Des propos appuyés par Hager. "Il peut y avoir une discussion en mode: ‘tu n’es pas complètement cicatrisé, consolidé, est-ce que tu as compris le risque?, propose-t-il. Le match vaut vraiment la peine de prendre ce risque?’. Dans le cas Dupont, c’est le médecin responsable du XV de France qui va étayer son diagnostic avec le spécialiste".

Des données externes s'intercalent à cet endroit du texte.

(* ===== verification/Flag.v ===== *)
(** * Package flag, as the commands use it: [flag.CommandLine] and [flag.Parse].

    A flag set is the list of its flags with their defaults; parsing gives the flags that
    were set with their values, and the arguments that are left, or the status with which
    the process exits.  Usage and error texts, which go to standard error, are left out. *)
From S2P Require Import Prelude GoStrings Float64 Strconv.

(** The value of a flag, by its type. *)
Inductive flag_value : Type :=
  | FString (s : string) | FBool (b : bool) | FInt (z : Z) | FInt64 (z : Z) | FFloat (x : float64)
  | FDuration (d : Duration).
(** A flag's name and default. *)
Definition flags : Type := list (string * flag_value).
Definition formal (fs : flags) (name : string) : option flag_value := snd <$> (snd <$> list_find (λ f, f.1 = name) fs).

(** [Value.Set] of a flag whose value is [v]. *)
Definition Set_value (v : flag_value) (s : string) : option flag_value :=
  match v with
  | FString _ => Some (FString s)
  | FBool _ => FBool <$> ParseBool s
  | FInt _ => FInt <$> ParseInt s
  | FInt64 _ => FInt64 <$> ParseInt s
  | FFloat _ => FFloat <$> ParseFloat s
  | FDuration _ => FDuration <$> ParseDuration s
  end.
Definition IsBoolFlag (v : flag_value) : bool := match v with FBool _ => true | _ => false end.

(** An argument before and after its first [=], which cannot be its first byte. *)
Fixpoint cut_eq (s : string) : string * option string :=
  match s with
  | "" => ("", None)
  | String c r => if (c =? "=")%char then ("", Some r) else let '(n, v) := cut_eq r in (String c n, v)
  end.
(** The name and value that an argument gives, after its dashes; [None] is a syntax error. *)
Definition flag_text (s : string) : option (string * option string) :=
  match s with
  | "" => None
  | String c r => if (c =? "-")%char || (c =? "=")%char then None
                  else let '(n, v) := cut_eq r in Some (String c n, v)
  end.
(** What follows the dashes of an argument: [None] when it is not a flag, and [Some None]
    for the argument that ends the flags. *)
Definition dashes (s : string) : option (option string) :=
  match s with
  | String "-" (String "-" "") => Some None
  | String "-" (String "-" r) => Some (Some r)
  | String "-" (String _ _ as r) => Some (Some r)
  | _ => None
  end.

(** The exit statuses of [flag.ExitOnError]: asked for help, and an error. *)
Definition exit_help : Z := 0.
Definition exit_usage : Z := 2.

(** [FlagSet.Parse], over [FlagSet.parseOne]. *)
Fixpoint Parse (fs : flags) (actual : gmap string flag_value) (args : list string)
    : (gmap string flag_value * list string) + Z :=
  match args with
  | [] => inl (actual, [])
  | s :: args' =>
      match dashes s with
      | None => inl (actual, args)
      | Some None => inl (actual, args')
      | Some (Some text) =>
          match flag_text text with
          | None => inr exit_usage
          | Some (name, given) =>
              match formal fs name with
              | None => inr (if bool_decide (name ∈ ["help"; "h"]) then exit_help else exit_usage)
              | Some v =>
                  match (if IsBoolFlag v then Some (default "true" given) else given) with
                  | Some s =>
                      match Set_value v s with
                      | Some v' => Parse fs (<[ name := v' ]> actual) args'
                      | None => inr exit_usage
                      end
                  | None =>
                      match args' with
                      | [] => inr exit_usage
                      | s :: args' =>
                          match Set_value v s with
                          | Some v' => Parse fs (<[ name := v' ]> actual) args'
                          | None => inr exit_usage
                          end
                      end
                  end
              end
          end
      end
  end.

(** The variables of the flags after parsing. *)
Definition lookup_flag (fs : flags) (actual : gmap string flag_value) (name : string) : option flag_value :=
  match actual !! name with Some v => Some v | None => formal fs name end.
Definition get_string fs actual name : string := match lookup_flag fs actual name with Some (FString s) => s | _ => "" end.
Definition get_bool fs actual name : bool := match lookup_flag fs actual name with Some (FBool b) => b | _ => false end.
Definition get_int fs actual name : Z :=
  match lookup_flag fs actual name with Some (FInt z) | Some (FInt64 z) => z | _ => 0%Z end.
Definition get_duration fs actual name : Duration :=
  match lookup_flag fs actual name with Some (FDuration d) => d | _ => 0%Z end.
Definition get_float fs actual name : float64 :=
  match lookup_flag fs actual name with Some (FFloat x) => x | _ => float_Z 0 end.
(** The names that [flag.Visit] enumerates: those that were set. *)
Definition Visit (actual : gmap string flag_value) : list string := (map_to_list actual).*1.

(** * Theorems *)

(** ** Command lines

    A command line as its user thinks of it: settings, each with one dash or two, and its
    value behind an equals sign or, but for booleans, in the next argument. *)
Inductive spelling := SEquals | SNext | SBare.
Record setting := { se_two : bool; se_spelling : spelling; se_name : string; se_text : string }.

Definition spell (s : setting) : list string :=
  let flag := (if se_two s then "--" else "-") +:+ se_name s in
  match se_spelling s with
  | SEquals => [flag +:+ String "=" (se_text s)]
  | SNext => [flag; se_text s]
  | SBare => [flag]
  end.

(** A name of a flag: not empty, no dash or equals sign in front, no equals sign inside. *)
Definition plain_name (n : string) : Prop :=
  match n with "" => False | String c _ => c ≠ "-"%char end ∧ str_forall (λ c, negb (c =? "=")%char) n = true.

(** What a setting sets its flag to: bare booleans are set to true, and only booleans are
    bare or have no next argument. *)
Definition setting_value (fs : flags) (s : setting) : option flag_value :=
  v ← formal fs (se_name s);
  match se_spelling s with
  | SEquals => Set_value v (se_text s)
  | SNext => if IsBoolFlag v then None else Set_value v (se_text s)
  | SBare => if IsBoolFlag v then Some (FBool true) else None
  end.
Definition valid (fs : flags) (s : setting) : Prop := plain_name (se_name s) ∧ is_Some (setting_value fs s).
(** The last setting of a name wins. *)
Fixpoint given (fs : flags) (l : list setting) (name : string) : option flag_value :=
  match l with
  | [] => None
  | s :: l =>
      match given fs l name with
      | Some v => Some v
      | None => if decide (se_name s = name) then setting_value fs s else None
      end
  end.

Lemma cut_eq_plain n t : str_forall (λ c, negb (c =? "=")%char) n = true →
  cut_eq (n +:+ String "=" t) = (n, Some t) ∧ cut_eq n = (n, None).
Proof.
  induction n as [|c n IH]; cbn; [done|]. intros [Hc Hn]%andb_true_iff. apply negb_true_iff in Hc.
  rewrite Hc. by destruct (IH Hn) as [-> ->].
Qed.
Lemma flag_text_plain n t : plain_name n →
  flag_text (n +:+ String "=" t) = Some (n, Some t) ∧ flag_text n = Some (n, None).
Proof.
  destruct n as [|c n]; [by intros []|]. intros [Hd Hn]. cbn in Hn. apply andb_true_iff in Hn as [Hc Hn].
  apply negb_true_iff in Hc. cbn. rewrite Hc. destruct (Ascii.eqb_spec c "-") as [->|_]; [done|].
  cbn. by destruct (cut_eq_plain n t Hn) as [-> ->].
Qed.
Lemma dashes_plain (two : bool) n t : plain_name n →
  dashes ((if two then "--" else "-") +:+ n +:+ t) = Some (Some (n +:+ t)).
Proof.
  destruct n as [|c n]; [by intros []|]. intros [Hd _]. unfold dashes. destruct two; [done|]. cbn.
  destruct c as [[] [] [] [] [] [] [] []]; done.
Qed.

(** A valid setting is parsed to its value. *)
Lemma Parse_setting fs s actual args : valid fs s →
  ∃ v, setting_value fs s = Some v ∧
    Parse fs actual (spell s ++ args) = Parse fs (<[ se_name s := v ]> actual) args.
Proof.
  destruct s as [two sp n t]. intros [Hn [v Hv]]. cbn in Hn. exists v. split; [done|].
  unfold setting_value in Hv. cbn in Hv. destruct (formal fs n) as [v0|] eqn:Ef; [|done]. cbn in Hv.
  pose proof (flag_text_plain n t Hn) as [He Hb].
  pose proof (dashes_plain two n "" Hn) as Hd0. rewrite !str_app_nil_r in Hd0.
  unfold spell. cbn [se_two se_spelling se_name se_text]. destruct sp; cbn [app].
  - rewrite <-str_app_assoc. cbn [Parse]. rewrite (dashes_plain two n (String "=" t) Hn), He. cbn.
    rewrite Ef. cbn. destruct (IsBoolFlag v0); by rewrite Hv.
  - cbn [Parse]. rewrite Hd0, Hb. cbn. rewrite Ef. destruct (IsBoolFlag v0) eqn:Eb; [done|]. by rewrite Hv.
  - cbn [Parse]. rewrite Hd0, Hb. cbn. rewrite Ef. destruct (IsBoolFlag v0) eqn:Eb; [|done].
    destruct v0; try done. cbn. by injection Hv as <-.
Qed.

(** The settings of a command line, one after the other, and what follows them. *)
Lemma Parse_settings fs l : Forall (valid fs) l → ∀ actual rest,
  ∃ actual', Parse fs actual ((l ≫= spell) ++ rest) = Parse fs actual' rest ∧
    ∀ name, actual' !! name = match given fs l name with Some v => Some v | None => actual !! name end.
Proof.
  induction 1 as [|s l Hs _ IH]; intros actual rest; [by exists actual|].
  destruct (Parse_setting fs s actual ((l ≫= spell) ++ rest) Hs) as (v & Ev & E).
  destruct (IH (<[ se_name s := v ]> actual) rest) as (actual' & E' & Ha). exists actual'. split.
  - cbn [mbind list_bind]. rewrite <-app_assoc. by rewrite E.
  - intros name. rewrite Ha. cbn [given]. destruct (given fs l name); [done|].
    destruct (decide (se_name s = name)) as [<-|Hne]; [by rewrite lookup_insert_eq, Ev|by rewrite lookup_insert_ne].
Qed.

(** A setting that cannot be parsed, before the arguments [rest]: its flag is unknown, its value
    is not one of the flag's, or it has none and nothing follows. *)
Inductive faulty (fs : flags) (s : setting) : list string → Prop :=
  | faulty_unknown rest : formal fs (se_name s) = None → faulty fs s rest
  | faulty_equals v rest : formal fs (se_name s) = Some v → se_spelling s = SEquals →
      Set_value v (se_text s) = None → faulty fs s rest
  | faulty_next v rest : formal fs (se_name s) = Some v → se_spelling s = SNext →
      IsBoolFlag v = false → Set_value v (se_text s) = None → faulty fs s rest
  | faulty_missing v : formal fs (se_name s) = Some v → se_spelling s = SBare →
      IsBoolFlag v = false → faulty fs s [].

(** It ends the parsing, whatever follows. *)
Lemma Parse_bad fs s actual args : plain_name (se_name s) → faulty fs s args →
  Parse fs actual (spell s ++ args) =
  inr (match formal fs (se_name s) with
       | None => if bool_decide (se_name s ∈ ["help"; "h"]) then exit_help else exit_usage
       | Some _ => exit_usage
       end).
Proof.
  destruct s as [two sp n x]. cbn [se_name]. intros Hn Hf.
  pose proof (flag_text_plain n x Hn) as [He Hb].
  pose proof (dashes_plain two n "" Hn) as Hd0. rewrite !str_app_nil_r in Hd0.
  unfold spell. cbn [se_two se_spelling se_name se_text].
  destruct Hf as [rest Ef|v rest Ef Hsp Hv|v rest Ef Hsp Hbool Hv|v Ef Hsp Hbool];
    cbn [se_name se_spelling se_text] in *; rewrite Ef; [destruct sp|subst sp..]; cbn [app];
    rewrite <-?str_app_assoc; cbn [Parse];
    rewrite ?(dashes_plain two n (String "=" x) Hn), ?Hd0, ?He, ?Hb; cbn; rewrite Ef; try done.
  - destruct (IsBoolFlag v); cbn; by rewrite Hv.
  - by rewrite Hbool, Hv.
  - by rewrite Hbool.
Qed.
(** So does an argument that is no setting at all: three dashes, or a name that is empty. *)
Lemma Parse_malformed fs actual a text args : dashes a = Some (Some text) → flag_text text = None →
  Parse fs actual (a :: args) = inr exit_usage.
Proof. intros Hd Ht. cbn [Parse]. by rewrite Hd, Ht. Qed.
(** ** Results that are not positive *)
Definition nonpos (x : float64) : Prop :=
  match x with
  | S754_zero _ | S754_nan | S754_infinity true | S754_finite true _ _ => True
  | _ => False
  end.
Lemma nonpos_flt x : nonpos x → flt (float_Z 0) x = false.
Proof. by destruct x as [|[]| |[]]. Qed.
Lemma round_aux_nonpos m e l : nonpos (binary_round_aux 53 1024 true m e l).
Proof.
  unfold binary_round_aux. destruct (shr_fexp _ _ _ _ _) as [r e1], (shr_fexp _ _ _ _ _) as [r2 e2].
  destruct (shr_m r2); try done. by destruct (_ <=? _)%Z.
Qed.
Lemma normalize_nonpos z e : (z ≤ 0)%Z → nonpos (binary_normalize 53 1024 z e false).
Proof.
  destruct z as [|z|z]; [done|lia|]. intros _. cbn [binary_normalize]. unfold binary_round.
  destruct (shl_align _ _ _). apply round_aux_nonpos.
Qed.
Lemma fadd_nonpos x y : nonpos x → nonpos y → nonpos (fadd x y).
Proof.
  unfold fadd, SFadd. destruct x as [[]|[]| |[] m1 e1], y as [[]|[]| |[] m2 e2]; try done. intros _ _.
  apply normalize_nonpos. cbn [cond_Zopp]. lia.
Qed.
Lemma fdiv_nonpos x m e : nonpos x → nonpos (fdiv x (S754_finite false m e)).
Proof.
  unfold fdiv, SFdiv. destruct x as [[]|[]| |[] m1 e1]; try done. intros _.
  destruct (SFdiv_core_binary _ _ _ _ _ _) as [[q e'] l]. apply round_aux_nonpos.
Qed.

(** ** Whole numbers that are not zero *)
Lemma round_aux_nonzero s m e l : (0 < m)%Z → (e ≤ fexp 53 1024 (Zdigits2 m + e))%Z →
  (-1074 < fexp 53 1024 (Zdigits2 m + e))%Z →
  SFeqb (binary_round_aux 53 1024 s m e l) (S754_zero false) = false.
Proof.
  intros Hm He Hgt. pose proof (truncated_range m e Hm He) as (_ & Hr & Hfull).
  destruct (shr_fexp_div m e l ltac:(lia) He) as (r & Er & Emr).
  set (e1 := fexp 53 1024 (Zdigits2 m + e)) in *. replace (e + (e1 - e))%Z with e1 in Er by lia.
  set (m1 := (m / 2 ^ (e1 - e))%Z) in *. pose proof (round_even_bounds m1 (loc_of_shr_record r)) as Hm1.
  specialize (Hfull Hgt). unfold binary_round_aux. rewrite Er, Emr. fold m1.
  set (m2 := round_nearest_even m1 _) in *.
  assert (Hlog : (52 ≤ Z.log2 m2)%Z) by (apply Z.log2_le_pow2; lia).
  assert (Hlog' : (Z.log2 m2 ≤ 53)%Z) by (apply Z.lt_succ_r, Z.log2_lt_pow2; lia).
  assert (Ef : fexp 53 1024 (Zdigits2 m2 + e1) = (e1 + (Z.log2 m2 - 52))%Z)
    by (unfold fexp, emin; rewrite Zdigits2_log2 by lia; lia).
  destruct (shr_fexp_div m2 e1 loc_Exact ltac:(lia) ltac:(rewrite Ef; lia)) as (r2 & -> & E2).
  rewrite Ef, (Z.add_simpl_l e1) in E2.
  assert (Hpos : (1 ≤ shr_m r2)%Z).
  { rewrite E2. apply Z.div_le_lower_bound; [apply Z.pow_pos_nonneg; lia|].
    assert (2 ^ (Z.log2 m2 - 52) ≤ 2 ^ 1)%Z by (apply Z.pow_le_mono_r; lia). lia. }
  destruct (shr_m r2) as [|p|p]; [lia| |lia]. destruct (_ <=? _)%Z; by destruct s.
Qed.

(** The conversion tells zero from every other integer. *)
Lemma float_Z_eqb z : SFeqb (float_Z z) (float_Z 0) = (z =? 0)%Z.
Proof.
  assert (Hr : ∀ s m, SFeqb (binary_round 53 1024 s m 0) (S754_zero false) = false).
  { intros s m. unfold binary_round.
    pose proof (shl_align_value m 0 (fexp 53 1024 (Z.pos (digits2_pos m) + 0))) as Ha.
    destruct (shl_align _ _ _) as [m' e1]. destruct Ha as (_ & Hl & He & _).
    pose proof (Z.log2_nonneg (Z.pos m)).
    assert (Ef : fexp 53 1024 (Zdigits2 (Z.pos m') + e1) = (Z.log2 (Z.pos m) - 52)%Z)
      by (unfold fexp, emin; rewrite Zdigits2_log2 by done; lia).
    rewrite digits_log2 in He. apply round_aux_nonzero; [done| |rewrite Ef; lia].
    rewrite Ef. etrans; [exact He|]. unfold fexp, emin. lia. }
  destruct z as [|m|m]; [done|apply Hr|apply Hr].
Qed.

(** ** Seconds *)

(** The exact number of seconds; [Float64.Seconds] rounds it twice. *)
Definition seconds (d : Duration) : Q := inject_Z d / inject_Z 1000000000.
Lemma seconds_add a b : seconds (a + b)%Z == seconds a + seconds b.
Proof. unfold seconds. rewrite inject_Z_plus. field. Qed.
Lemma seconds_le a b : (a ≤ b)%Z → seconds a <= seconds b.
Proof.
  intros H. unfold seconds, Qdiv. apply Qmult_le_compat_r; [by rewrite <-Zle_Qle|done].
Qed.
Lemma seconds_nonneg a : (0 ≤ a)%Z → 0 <= seconds a.
Proof. intros H. assert (E : seconds 0%Z == 0) by done. rewrite <-E. by apply seconds_le. Qed.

Grill rappelle qu’aligner le joueur contre l’Italie, la semaine prochaine pour le dernier match de poule, ne serait pas forcément judicieux compte tenu de l’écart qui sépare les deux nations et de la suite de la compétition qui se profile. "Ce n’est pas à Antoine Dupont de décider tout seul, pas au sélectionneur non plus, même si Fabien Galthié décidera si cela a du sens sportivement ou pas de l’aligner", rappelle le président.
Avec ou sans masque?
La réponse finale devrait donc sortir de la bouche des spécialistes, alors qu’un autre débat a récemment fait irruption autour du capitaine français: le port ou non d’un masque. Avec une réponse similaire, selon Florian Grill. "La décision appartient au médecin, répète-t-il. De ce que je comprends dans le cas d’Antoine, le masque ne changerait pas grand-chose, hormis peut-être psychologiquement s’il avait envie de le porter". Avec ou sans masque, la présence d’Antoine Dupont pour un probable quart de finale, le 14 ou 15 octobre, serait en tout cas une excellente nouvelle pour le XV de France. À condition qu’elle ne mette pas en péril la santé du joueur, donc.